『ダイナミックフィギュア』 三島浩司 (ハヤカワJコレクション)
太陽系外からやってきた謎の物体、STPF。落下したその物体の破片から生まれる人型モンスター、キッカイと戦う人型近接決戦兵器、ダイナミックフィギュア。
周辺各国、米露中韓朝台、五加一の承認を得て、牢獄台から出獄するダイナミックフィギュア。ユラピストル、ユラライフル、ユラスピア! 最後は蹴りだ、手刀だ、この野郎!
どう見てもアニメ的な物語を、小説ならではの細かい書き込みとSF設定とによって支える、リアルロボットSF小説。

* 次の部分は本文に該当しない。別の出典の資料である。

Definition stale_manual_warning (module_name : option string)
    (key : cache_key) : string :=
  "skipping module " +:+ default "None" module_name +:+
  " because it has an obsolete, manually generated, cache file: " +:+
  module_hash key.

Section Resolver.
Variable E : collaborators.

(** [self.key_factory]: chosen by [recursive] when the root resolver is
    built, and inherited, as [recursive] is, by every child.  The key is
    the one the factory returns; [CacheKeyFactory] hashes the bytes of
    the file, while [RecursiveCacheKeyFactory] also reads the imports of
    the module to hash them, and the calls in which it fails on a file
    that it cannot read as a module are not covered. *)
Definition key_factory (self : ImportResolver) : string → cache_key :=
  if recursive self then RecursiveCacheKeyFactory E else CacheKeyFactory E.

Section Visitor.
(** [self.load_deprecated_from_module] *)
Variable load : option string → session → outcome (option (gset string)).
(** [self.def_use_chains] and [self.ancestors] *)
Variable m : module_ast.

Definition visit_Import_user (names : gset string) (user : node)
    (deprecated : gset node) : result (gset node) :=
  rbind (last_item (parents m user)) (λ parent,
    match kind m parent with
    | Attribute _ attr =>
        if decide (attr ∈ names) then Ok ({[parent]} ∪ deprecated)
        else Ok deprecated
    | _ => Ok deprecated
    end).

Definition visit_Import_alias (a : node) (deprecated : gset node)
  : session → outcome (gset node) :=
  let* name := lift (name_of (kind m a)) in
  let* found := load (Some name) in
  match found with
  | None => ret deprecated
  | Some names =>
      lift (rfor_each (visit_Import_user names) (users m a) deprecated)
  end.

Definition visit_Import (names : list node) (deprecated : gset node)
  : session → outcome (gset node) :=
  for_each visit_Import_alias names deprecated.

Definition visit_ImportFrom_name (aliases : list string)
    (names : list node) (deprec : string) (deprecated : gset node)
  : result (gset node) :=
  match index_of deprec aliases with
  | None => Ok deprecated
  | Some index =>
      match names !! index with
      | None => Err IndexError
      | Some a => Ok (list_to_set (users m a) ∪ deprecated)
      end
  end.

Definition visit_ImportFrom (module : option string) (names : list node)
    (deprecated : gset node) : session → outcome (gset node) :=
  let* found := load module in
  match found with
  | None => ret deprecated
  | Some found_names =>
      let* aliases := lift (rmap (λ a, name_of (kind m a)) names) in
      lift (rfor_each (visit_ImportFrom_name aliases names)
                      (elements found_names) deprecated)
  end.

(** [generic_visit] reaches every node; only [Import] and [ImportFrom]
    have a visitor. *)
Definition visit_node (n : node) (deprecated : gset node)
  : session → outcome (gset node) :=
  match kind m n with
  | Import names => visit_Import names deprecated
  | ImportFrom module names => visit_ImportFrom module names deprecated
  | _ => ret deprecated
  end.

(** [visit_Module], returning [self.deprecated]. *)
Definition visit_Module (self : ImportResolver)
  : session → outcome (gset node) :=
  let* deprecated := lift (collect_deprecated (decorator self) m) in
  for_each visit_node (preorder m) deprecated.
End Visitor.

Definition log_open (module_path : string) (s : session) : session :=
  {| cache := cache s; visited := visited s; warnings := warnings s;
     opened := opened s ++ [module_path] |}.

Definition add_visited (module_path : string) (s : session) : session :=
  {| cache := cache s; visited := {[module_path]} ∪ visited s;
     warnings := warnings s; opened := opened s |}.

Definition warn (msg : string) (s : session) : session :=
  {| cache := cache s; visited := visited s;
     warnings := warnings s ++ [msg]; opened := opened s |}.

Definition store (key : cache_key) (names : list string) (s : session)
  : session :=
  {| cache := cache_put (Format_version E) key "memestra" names (cache s);
     visited := visited s; warnings := warnings s; opened := opened s |}.

(** [{d.name for d in deprecated}] *)
Definition names_of (m : module_ast) (deprecated : gset node)
  : result (gset string) :=
  rbind (rmap (λ d, name_of (kind m d)) (elements deprecated))
        (λ l, Ok (list_to_set l)).

(** The [if self.recursive and module_path not in self.visited] statement,
    returning [deprecated_imports]; [load] is the method of the child
    resolver, which is built from the fields of [self]. *)
Definition deprecated_imports_of
    (load : option string → session → outcome (option (gset string)))
    (self : ImportResolver) (module_path : string) (m : module_ast)
  : session → outcome (list node) :=
  λ s,
  if recursive self && bool_decide (module_path ∉ visited s) then
    (let* resolver_deprecated := visit_Module load m self in
     ret ((λ t, t.2) <$> get_deprecated_users m resolver_deprecated))
      (add_visited module_path s)
  else Return [] s.

(** The [with open(module_path) as fd] block of
    [load_deprecated_from_module]. *)
Definition analyse_module
    (load : option string → session → outcome (option (gset string)))
    (self : ImportResolver) (module_path : string) (module_key : cache_key)
  : session → outcome (option (gset string)) :=
  λ s,
  match files E !! module_path with
  | None => Raise OSError
  | Some Malformed => Raise SyntaxError
  | Some Undecodable => Return (Some ∅) (log_open module_path s)
  | Some (Parsed m) =>
      (let* deprecated_imports :=
         deprecated_imports_of load self module_path m in
       let* deprecated := lift (collect_deprecated (decorator self) m) in
       let* dl :=
         lift (names_of m (deprecated ∪ list_to_set deprecated_imports)) in
       λ s', Return (Some dl)
               (store module_key (merge_sort String.le (elements dl)) s'))
        (log_open module_path s)
  end.

Fixpoint load_deprecated_from_module (fuel : nat) (self : ImportResolver)
    (module_name : option string) (s : session)
  : outcome (option (gset string)) :=
  match fuel with
  | 0 => OutOfFuel
  | S fuel' =>
      match resolve_module E module_name (file_path self) with
      | None => Return None s
      | Some module_path =>
          let module_key := key_factory self module_path in
          let analyse :=
            analyse_module (load_deprecated_from_module fuel' self)
                           self module_path module_key in
          match cache s !! module_key with
          | Some data =>
              if decide (version data = Format_version E) then
                Return (Some (list_to_set (deprecated data))) s
              else if decide (generator data = "manual") then
                Return (Some ∅)
                       (warn (stale_manual_warning module_name module_key) s)
              else analyse s
          | None => analyse s
          end
      end
  end.
End Resolver.

(** ** The entry point: [prettyname] and [memestra] *)

(** [prettyname].  The recursion follows [node.value]; a tree has no more
    nested attribute accesses than nodes, which bounds it. *)
Fixpoint prettyname_upto (depth : nat) (E : collaborators) (m : module_ast)
    (n : node) : string :=
  match kind m n with
  | FunctionDef name | AsyncFunctionDef name | ClassDef name => name
  | Name id => id
  | Attribute value attr =>
      match depth with
      | 0 => repr E n
      | S depth' => prettyname_upto depth' E m value +:+ "." +:+ attr
      end
  | _ => repr E n
  end.

Definition prettyname (E : collaborators) (m : module_ast) (n : node)
  : string :=
  prettyname_upto (length (preorder m)) E m n.

(** An output tuple [(function, filename, line, colno)]. *)
Abbreviation finding := (string * string * Z * Z)%type.

(** Python's order on tuples: the first unequal components decide. *)
Definition lex_le {A B} (RA : relation A) (RB : relation B)
  : relation (A * B) :=
  λ p q, (p.1 ≠ q.1 ∧ RA p.1 q.1) ∨ (p.1 = q.1 ∧ RB p.2 q.2).

Definition finding_le : relation finding :=
  lex_le (lex_le (lex_le String.le String.le) Z.le) Z.le.

Global Instance lex_le_dec {A B} (RA : relation A) (RB : relation B)
  `{EqDecision A, RelDecision A A RA, RelDecision B B RB} :
  RelDecision (lex_le RA RB).
Proof. intros p q. unfold lex_le. apply _. Defined.

Global Instance finding_le_dec : RelDecision finding_le.
Proof. unfold finding_le. apply _. Defined.

Record file_descriptor := {
  fd_name : option string;      (* [getattr(file_descriptor, 'name', ...)] *)
  fd_read : source              (* [ast.parse(file_descriptor.read())] *)
}.

Section Memestra.
Variable E : collaborators.

Definition format_use (fd : file_descriptor) (m : module_ast)
    (t : node * node * node) : finding :=
  (prettyname E m t.1.1, default "<>" (fd_name fd),
   lineno m t.1.2, col_offset m t.1.2).

(** [memestra], given the content of the persistent cache store and
    returning with the result the session it leaves. *)
Definition memestra (fuel : nat) (persisted : gmap cache_key entry)
    (fd : file_descriptor) (decorator : list string)
    (file_path : option string) (recursive : bool)
  : outcome (list finding) :=
  if decide (1 < length decorator) then
    match fd_read fd with
    | Undecodable => Raise UnicodeDecodeError
    | Malformed => Raise SyntaxError
    | Parsed module =>
        let resolver :=
          {| decorator := decorator; file_path := file_path;
             recursive := recursive |} in
        (let* deprecated :=
           visit_Module (load_deprecated_from_module E fuel resolver)
                        module resolver in
         ret (merge_sort finding_le
                (format_use fd module <$>
                   get_deprecated_users module deprecated)))
          {| cache := persisted; visited := ∅;
             warnings := []; opened := [] |}
    end
  else Raise AssertionError.
End Memestra.

(** ** Example programs *)

(** A table of node fields, with a default for the nodes it does not list. *)
Fixpoint table {A} (d : A) (l : list (node * A)) (n : node) : A :=
  match l with
  | [] => d
  | (k, v) :: l' => if decide (k = n) then v else table d l' n
  end.

Module Examples.
Open Scope positive_scope.

(** [a.py]:
<<
import d
@d.dep
def h(): ...
h()
>> *)
Definition mod_a : module_ast := {|
  kind := table Other
    [(1, Module); (2, Import [3]); (3, alias "d"); (4, FunctionDef "h");
     (5, Attribute 6 "dep"); (6, Name "d"); (9, Name "h")];
  lineno := table 0%Z
    [(2, 1%Z); (3, 1%Z); (4, 3%Z); (5, 2%Z); (6, 2%Z); (7, 4%Z); (8, 4%Z);
     (9, 4%Z)];
  col_offset := table 0%Z [(3, 7%Z); (5, 1%Z); (6, 1%Z)];
  preorder := [1; 2; 3; 4; 5; 6; 7; 8; 9];
  locals := [3; 4];
  users := table [] [(3, [6]); (4, [9]); (9, [8]); (6, [5])];
  parents := table []
    [(2, [1]); (3, [1; 2]); (4, [1]); (5, [1; 4]); (6, [1; 4; 5]);
     (7, [1]); (8, [1; 7]); (9, [1; 7; 8])]
|}.

(** [b.py]:
<<
from a import h
h()
>> *)
Definition mod_b : module_ast := {|
  kind := table Other
    [(1, Module); (2, ImportFrom (Some "a") [3]); (3, alias "h");
     (6, Name "h")];
  lineno := table 0%Z [(2, 1%Z); (3, 1%Z); (4, 2%Z); (5, 2%Z); (6, 2%Z)];
  col_offset := table 0%Z [(3, 14%Z)];
  preorder := [1; 2; 3; 4; 5; 6];
  locals := [3];
  users := table [] [(3, [6]); (6, [5])];
  parents := table []
    [(2, [1]); (3, [1; 2]); (4, [1]); (5, [1; 4]); (6, [1; 4; 5])]
|}.


(** A decorator imported by name, [from <pkg> import <dec>]:
<<
from pkg import dec
@dec
def g(): ...
g()
>> *)
Definition mod_from (pkg dec : string) : module_ast := {|
  kind := table Other
    [(1, Module); (2, ImportFrom (Some pkg) [3]); (3, alias dec);
     (4, FunctionDef "g"); (5, Name dec); (8, Name "g")];
  lineno := table 0%Z
    [(2, 1%Z); (3, 1%Z); (4, 3%Z); (5, 2%Z); (6, 4%Z); (7, 4%Z); (8, 4%Z)];
  col_offset := table 0%Z [(5, 1%Z)];
  preorder := [1; 2; 3; 4; 5; 6; 7; 8];
  locals := [3; 4];
  users := table [] [(3, [5]); (4, [8]); (8, [7])];
  parents := table []
    [(2, [1]); (3, [1; 2]); (4, [1]); (5, [1; 4]); (6, [1]);
     (7, [1; 6]); (8, [1; 6; 7])]
|}.

(** Two deprecated functions, one calling the other:
<<
import d
@d.dep
def f(): ...
@d.dep
def g():
    f()
f()
>> *)
Definition mod_nested : module_ast := {|
  kind := table Other
    [(1, Module); (2, Import [3]); (3, alias "d"); (4, FunctionDef "f");
     (5, Attribute 6 "dep"); (6, Name "d"); (7, FunctionDef "g");
     (8, Attribute 9 "dep"); (9, Name "d"); (12, Name "f");
     (15, Name "f")];
  lineno := table 0%Z
    [(2, 1%Z); (3, 1%Z); (4, 3%Z); (5, 2%Z); (6, 2%Z); (7, 5%Z); (8, 4%Z);
     (9, 4%Z);
     (10, 6%Z); (11, 6%Z); (12, 6%Z); (13, 7%Z); (14, 7%Z); (15, 7%Z)];
  col_offset := table 0%Z
    [(3, 7%Z); (5, 1%Z); (6, 1%Z); (8, 1%Z); (9, 1%Z); (10, 4%Z); (11, 4%Z);
     (12, 4%Z)];
  preorder := [1; 2; 3; 4; 5; 6; 7; 8; 9; 10; 11; 12; 13; 14; 15];
  locals := [3; 4; 7];
  users := table []
    [(3, [6; 9]); (4, [12; 15]); (6, [5]); (9, [8]); (12, [11]);
     (15, [14])];
  parents := table []
    [(2, [1]); (3, [1; 2]); (4, [1]); (5, [1; 4]); (6, [1; 4; 5]);
     (7, [1]); (8, [1; 7]); (9, [1; 7; 8]); (10, [1; 7]);
     (11, [1; 7; 10]); (12, [1; 7; 10; 11]); (13, [1]); (14, [1; 13]);
     (15, [1; 13; 14])]
|}.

人型ロボットの存在理由はそれなりに考えれられており、基本戦力は陸自の実在兵器。キッカイの走馬灯を除去する必要性という設定が、いろいろな角度からの精密射撃や格闘戦の必要性につながり、最後は「足なんて飾りですよ!」まで飛び出して、人型が人型である理由に説得力を与えようとしている。
走馬灯というのはキッカイの牡種が持つ生体器官であり、記憶を牝種の胎児に伝えることができる。これにより、当初はゾンビみたいにふらふらしてるだけだったキッカイが急速に学習、進化を遂げる。この走馬灯は牡種が死ぬ直前に記憶を伝えるため、キッカイを倒す前に走馬灯を切除しなければならない。

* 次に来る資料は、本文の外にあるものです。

(* ===================================================================== *)
(** ** The brace that is never closed *)
(* ===================================================================== *)



(** The brace can be opened anywhere: what was expanded before it is lost
    with the failure. *)
Example brace_opened_later :
  expandvars (lit "$FOO and ${BAR") {[lit "FOO" := lit "1"]}
  = (Raise (UnterminatedBrace (lit "BAR")), {[lit "FOO" := lit "1"]})
  /\ expandvars (lit "${FOO}${BAR:-x") {[lit "FOO" := lit "1"]}
     = (Raise (UnterminatedBrace (lit "BAR:-x")), {[lit "FOO" := lit "1"]}).
Proof. split; by vm_compute. Qed.

(* ===================================================================== *)
(** ** Adjacent references *)
(* ===================================================================== *)

Lemma valid_char_not (c d : ascii) :
  _valid_char c = true -> _valid_char d = false -> Ascii.eqb c d = false.
Proof.
  intros Hc Hd. destruct (Ascii.eqb_spec c d) as [->|]; [congruence | done].
Qed.

Lemma expand_var_while_name (name : list ascii) :
  forallb _valid_char name = true ->
  forall (fuel : nat) (c d : ascii) (rest r b : list ascii) env,
    _valid_char c = true -> _valid_char d = false ->
    (S (length name) < fuel)%nat ->
    expand_var_while fuel c (mkState r b env (name ++ d :: rest))
    = (Ret (Some d), mkState r (b ++ c :: name) env rest).
Proof.
  induction name as [|e name IH]; intros Hname fuel c d rest r b env Hc Hd Hfuel;
    (destruct fuel as [|fuel]; [lia|]); rewrite expand_var_while_S, Hc; simpl.
  - destruct fuel as [|fuel]; [simpl in Hfuel; lia|].
    rewrite expand_var_while_S, Hd. done.
  - simpl in Hname. apply andb_true_iff in Hname as [He Hname].
    rewrite IH by (done || simpl in Hfuel; lia).
    by rewrite <- app_assoc.
Qed.

Lemma expand_var_while_name_end (name : list ascii) :
  forallb _valid_char name = true ->
  forall (fuel : nat) (c : ascii) (r b : list ascii) env,
    _valid_char c = true ->
    (length name < fuel)%nat ->
    expand_var_while fuel c (mkState r b env name)
    = (process_buffr;; ret None) (mkState r (b ++ c :: name) env []).
Proof.
  induction name as [|e name IH]; intros Hname fuel c r b env Hc Hfuel;
    (destruct fuel as [|fuel]; [lia|]); rewrite expand_var_while_S, Hc; simpl.
  - by destruct (process_buffr _) as [[[]|?|] ?].
  - simpl in Hname. apply andb_true_iff in Hname as [He Hname].
    rewrite IH by (done || simpl in Hfuel; lia).
    by rewrite <- app_assoc.
Qed.
Lemma fk_options_are_the_valid_values_witness :
  (∀ r, r ∈ (get_fk_options people_db 1).*1 ↔ row_live people_db 1 r)
  ∧ NoDup (get_fk_options people_db 1).*1
  ∧ StronglySorted row_id_le (get_fk_options people_db 1).*1
  ∧ ∀ v col_name n, v ≠ "" →
      _check_fk_exists 1 (Some v) col_name (n, people_db) = (Ok tt, (n, people_db))
      ↔ v ∈ (get_fk_options people_db 1).*1.
Proof.
  apply (proj2 (fk_options_are_the_valid_values people_db 1)
           {| fk_id := 1; fk_from_column_id := 1; fk_to_table_id := 1;
              fk_created_at := 100; fk_deleted_at := None |}).
  - intros i j fk1 fk2 Hi Hj _ _ _. destruct i as [|[|i]], j as [|[|j]]; done.
  - left.
  - reflexivity.
  - reflexivity.
Defined.

(** ** The history of a row *)






(** * Plugin provisioning: pkg/plugins/plugins.go

    A shallow embedding of [SetupRemotePlugins],
    [checkRemotePluginsConfiguration], [SetupLocalPlugins] and
    [checkLocalPluginManifest], with the properties of the provisioning
    pipeline proved over it.

    Modelling choices.
    - A Go [map[string]T] is a reference that may be nil: [option (gmap string T)],
      [None] being the nil map.  The map handed to [SetupRemotePlugins] is
      shared with the caller, so it lives in the world the function runs in
      ([mapObj]) and [delete] updates it there.
    - Go leaves the iteration order of [range] over a map unspecified.  Every
      loop over a map takes the order it happens to run in as a list of
      entries; the theorems hold for every order that enumerates the map
      ([ranges]).
    - The [Client] is an external collaborator: a record of operations over
      an abstract client state.  Every call is logged with its result.
    - [fmt.Errorf] values keep their format, their string operands and the
      operand of [%w]; [fmt.Sprintf] is computed (only [%s] occurs).
    - The debug and warning lines sent to the logger have no effect on the
      control flow and are left out. *)

From Stdlib Require Import Ascii String.
From stdpp Require Import base option list strings gmap fin_maps sets.

(** ** Strings *)

(** [strings.HasPrefix]. *)
Definition strings_HasPrefix (s pre : string) : bool := String.prefix pre s.

(** [strings.HasSuffix]: [len(s) >= len(suffix) && s[len(s)-len(suffix):] == suffix]. *)
Definition strings_HasSuffix (s suffix : string) : bool :=
  (String.length suffix <=? String.length s)%nat
  && String.eqb
       (String.substring (String.length s - String.length suffix)
                         (String.length suffix) s)
       suffix.

(** [strings.Join]. *)
Fixpoint strings_Join (elems : list string) (sep : string) : string :=
  match elems with
  | [] => ""
  | [x] => x
  | x :: rest => x +:+ sep +:+ strings_Join rest sep
  end.

(** [fmt.Sprintf] for formats whose only verb is [%s]. *)
Fixpoint fmt_Sprintf (format : string) (args : list string) : string :=
  match format with
  | EmptyString => ""
  | String c rest =>
      if Ascii.eqb c "%"%char then
        match rest with
        | String d rest' =>
            if Ascii.eqb d "s"%char then
              match args with
              | a :: args' => a +:+ fmt_Sprintf rest' args'
              | [] => "%!s(MISSING)" +:+ fmt_Sprintf rest' []
              end
            else String c (fmt_Sprintf rest args)
        | EmptyString => "%!(NOVERB)"
        end
      else String c (fmt_Sprintf rest args)
  end.

(** ** Errors *)

(** Go [error] values: [errors.New], [fmt.Errorf] (format, string operands
    and the [%w] operand) and go-multierror's [*Error]. *)
#[warnings="-register-all"]
Inductive error : Type :=
| errors_New (text : string)
| fmt_Errorf (format : string) (args : list string) (wrapped : option error)
| multierror_Error (Errors : list error).

(** [errors.Unwrap]. *)
Definition errors_Unwrap (e : error) : option error :=
  match e with
  | fmt_Errorf _ _ w => w
  | _ => None
  end.

(** A [*multierror.Error]: [None] is the nil pointer. *)
Definition multierror := option (list error).

(** [multierror.Append(err, e)] for [err] of type [*multierror.Error]: a nil
    [err] is allocated, a nil [e] adds nothing, an [*Error] is flattened. *)
Definition multierror_Append (err : multierror) (e : option error) : multierror :=
  let errors := default [] err in
  match e with
  | None => Some errors
  | Some (multierror_Error es) => Some (errors ++ es)
  | Some e' => Some (errors ++ [e'])
  end.

(** The method [ErrorOrNil] of [*multierror.Error]. *)
Definition ErrorOrNil (err : multierror) : option error :=
  match err with
  | None => None
  | Some [] => None
  | Some es => Some (multierror_Error es)
  end.

(** ** Data model *)

Module Descriptor.
Record t : Type := mk { ModuleName : string; Version : string; Required : bool }.
End Descriptor.

Module LocalDescriptor.
Record t : Type := mk { ModuleName : string }.
End LocalDescriptor.

(** A Go map value: nil or a reference to a map. *)
Abbreviation gomap V := (option (gmap string V)).

(** [ord] is an order in which [range plugins] may visit the entries. *)
Definition ranges {V} (ord : list (string * V)) (plugins : gomap V) : Prop :=
  ord ≡ₚ map_to_list (default ∅ plugins).

(** [delete(plugins, k)]: a no-op on the nil map. *)
Definition go_delete {V} (plugins : gomap V) (k : string) : gomap V :=
  delete k <$> plugins.

(** Reading [plugins[k]]: absent in the nil map. *)
Definition go_lookup {V} (plugins : gomap V) (k : string) : option V :=
  match plugins with
  | None => None
  | Some m => m !! k
  end.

この走馬灯の存在がキッカイとの戦闘を複雑化し、物語に深みを与えている。たとえば、キッカイに飛行機を見せてしまえば、そのキッカイが走馬灯を経由して胎児に知識を伝え、キッカイが空を飛び始めてしまうという。ゆえに、戦闘に航空機はどころか、羽付きのミサイルさえも使えず、航空戦力は飛行船という徹底ぶり。ただし、そのための設定で、STPFの破片が放つ究極的忌避感によって、その周辺では人間どころか鳥も昆虫も生き残れないということになっているというのはちょっと無理矢理かなと思う。
こんな感じで、とにかく膨大な設定がリアルロボットを活躍させるために用意されており、読者が読み進めるにしたがって披露されていく。冒頭からゆっくり読んでいくのには問題ないが、本の紹介や感想を書こうとすると、これが難しい。走馬燈やら究極的忌避感やらの説明無しでは記述できないのだけれど、それらを書いていくと到底書ききれない。まったく感想の書きにくい小説だ。

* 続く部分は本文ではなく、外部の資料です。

(** * Citation search extension: key synthesis, source adapters and the
    progressive result aggregator (src/unnamed/part_004, the TypeScript
    extension source).

    JS strings are modelled as [list ascii] (the ASCII subset of UTF-16);
    literals are written with [lit "..."].  The regular expressions of the
    source are written out as the functions they compute: [\s] and
    [String.prototype.trim] both use the ASCII whitespace set
    {TAB, LF, VT, FF, CR, SPACE}. *)

From Stdlib Require Import Ascii String List Bool Arith Lia ZArith Permutation.
Import ListNotations.
Open Scope list_scope.

Definition js := list ascii.

Definition lit (s : string) : js := list_ascii_of_string s.

Definition nl : js := [ascii_of_nat 10].

(** ** Character classes *)

Definition is_ws (c : ascii) : bool :=
  let n := nat_of_ascii c in
  (n =? 32) || ((9 <=? n) && (n <=? 13)).

Definition is_digit (c : ascii) : bool :=
  let n := nat_of_ascii c in (48 <=? n) && (n <=? 57).

Definition is_upper (c : ascii) : bool :=
  let n := nat_of_ascii c in (65 <=? n) && (n <=? 90).

Definition is_lower (c : ascii) : bool :=
  let n := nat_of_ascii c in (97 <=? n) && (n <=? 122).

(** [A-Za-z0-9] *)
Definition is_alnum (c : ascii) : bool := is_upper c || is_lower c || is_digit c.

Definition is_comma (c : ascii) : bool := Ascii.eqb c ","%char.

(** [String.prototype.toLowerCase] on ASCII. *)
Definition to_lower_c (c : ascii) : ascii :=
  if is_upper c then ascii_of_nat (nat_of_ascii c + 32) else c.

Definition toLowerCase (s : js) : js := map to_lower_c s.
(** * NZAAT: a shallow embedding of the Go package [nzaat] (nzaat.go)

    The package keeps one [uint32] accumulator ([type digest uint32]) and
    offers the [hash.Hash32] methods on a pointer to it.  Unsigned 32-bit
    values are integers of [Z] with the wrap-around written out; the methods
    run in a state monad over the accumulator, the pointer receiver being the
    threaded state. *)

From Stdlib Require Import ZArith List Lia Bool String.
From Stdlib Require Import Strings.Byte.
From ExtLib Require Import Structures.Monad Structures.MonadState.
From ExtLib Require Import Data.Monads.StateMonad.
Import ListNotations.
Import MonadNotation.
Local Open Scope monad_scope.
Local Open Scope Z_scope.

(** ** Unsigned 32-bit arithmetic, as Go's [uint32] operators compute it *)

Module U32.

Definition modulus : Z := 2 ^ 32.

(** Go truncates the result of [+] and [<<] on [uint32] to 32 bits. *)
Definition wrap (z : Z) : Z := z mod modulus.

Definition add (a b : Z) : Z := wrap (a + b).
Definition shl (a k : Z) : Z := wrap (Z.shiftl a k).
(** [>>] on an unsigned operand is a logical shift; [^] is bitwise. *)
Definition shr (a k : Z) : Z := Z.shiftr a k.
Definition xor (a b : Z) : Z := Z.lxor a b.

Definition in_range (z : Z) : Prop := 0 <= z < modulus.

(** The conversion [digest(x)] of a [byte] to a 32-bit value. *)
Definition of_byte (x : byte) : Z := Z.of_N (Byte.to_N x).

End U32.

(** ** The package *)

(** [type digest uint32] *)
Definition digest : Type := Z.

(** Go's [error] interface value; [nil] is [None]. *)
Definition error : Type := option string.
Definition nil : error := None.

(** A method with receiver [d *digest] is a computation over the pointee. *)
Abbreviation method := (state digest).

(** [for _, x := range p { body }] *)
Fixpoint for_range (p : list byte) (body : byte -> method unit) : method unit :=
  match p with
  | [] => ret tt
  | x :: p' => body x ;; for_range p' body
  end.

(** [func (d *digest) Reset() { *d = 0 }] *)
Definition Reset : method unit := put 0.

(** [new(digest)]: a pointer to a zero-valued digest. *)
Definition new_digest : digest := 0.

そして、やたらと想起される“ヱヴァンゲリヲン”ネタ。3人の少年少女、親子の葛藤、組織の裏の顔……。使われなかった伏線なのかもしれないが、〈カラス〉の子は3匹いて、一匹がパイロットの親を食っている。それはつまり、アレを思い起こさせるわけで……。
いまさらヱヴァでも無いだろうが、ネタは過去の作品(エヴァンゲリオンに限らず、ファフナーだのなんだの)をトレースするわけではなく、どちらかというとアンチ的な対比を見せているように思える。
たとえば、本作品で重要なポイントになる“他感作用”、“究極的忌避感”とヱヴァンゲリヲンのATフィールドの違い。
ATフィールドは閉ざされた心の壁のアナロジーとして用いられ、さらには人と人の境界を示す絶対的な障壁であった。一方、他感作用(アレロパシー)は「ある植物が他の植物の生長を抑える物質を放出するなどにより排除する作用」のことを言い、人と人の間にも他感作用が存在するのではないかということが仮説として示される。また、STPFが放つ究極的忌避感とは、五月病や登校拒否の強烈なものであり、あまりに強烈過ぎて死に至るという。他感作用仮説は、人と人の間だけではなく、さらには異性種族間にも作用し、その強烈なものが究極的忌避感であるという仮説が導かれる。
関係性の中に“壁”という障壁があるのではなく、無意識のうちに相手を排除しようとしているがゆえに障壁が生まれる。排除すべき壁などは無く、障壁を排除することと自死が表裏一体化するという結論は、ATフィールドの消失によって他者と一体化するというエヴァ的結論よりも悲劇的かもしれない。
この物語は後半に進むにつれてグダグダ感が生まれ、ある意味、無理矢理な結末へと突き進むところも、いかにもアニメ的である。しかし、久しぶりに、読んでいて電車を乗り過ごしそうになった作品だ。
正直なところ、これまで三島浩司は自分の中で評価が低く、この小説もJコレじゃなかったら読んでいなかっただろう。参りました。見直しました。
それにしても、Jコレクションは(というか塩澤さんは、なのか)いいものを拾ってくるな。